▸ **Working data**
____

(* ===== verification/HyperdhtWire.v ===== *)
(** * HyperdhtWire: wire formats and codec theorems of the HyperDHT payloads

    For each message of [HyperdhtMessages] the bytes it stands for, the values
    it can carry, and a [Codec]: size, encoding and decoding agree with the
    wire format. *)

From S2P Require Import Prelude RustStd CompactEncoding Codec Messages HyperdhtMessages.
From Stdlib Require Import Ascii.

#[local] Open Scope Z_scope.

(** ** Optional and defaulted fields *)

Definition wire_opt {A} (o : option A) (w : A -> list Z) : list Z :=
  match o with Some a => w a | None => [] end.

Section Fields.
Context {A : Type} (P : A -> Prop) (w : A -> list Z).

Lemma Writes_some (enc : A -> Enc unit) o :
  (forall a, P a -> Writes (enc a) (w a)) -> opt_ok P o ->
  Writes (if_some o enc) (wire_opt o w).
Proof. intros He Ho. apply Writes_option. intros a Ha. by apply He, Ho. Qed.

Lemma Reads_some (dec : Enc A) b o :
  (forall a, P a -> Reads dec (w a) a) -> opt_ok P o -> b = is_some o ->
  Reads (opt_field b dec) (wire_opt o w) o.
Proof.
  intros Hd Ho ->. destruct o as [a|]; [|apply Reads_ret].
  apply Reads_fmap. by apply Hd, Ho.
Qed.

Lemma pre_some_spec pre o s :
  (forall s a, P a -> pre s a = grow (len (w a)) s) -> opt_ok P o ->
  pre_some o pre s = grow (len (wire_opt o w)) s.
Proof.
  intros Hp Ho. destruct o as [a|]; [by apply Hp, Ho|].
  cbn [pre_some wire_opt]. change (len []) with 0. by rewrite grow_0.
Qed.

____

▸ **To do**
For the string "with", count the matching lines in the listing and give that number by itself.

▸ **Solution below**
3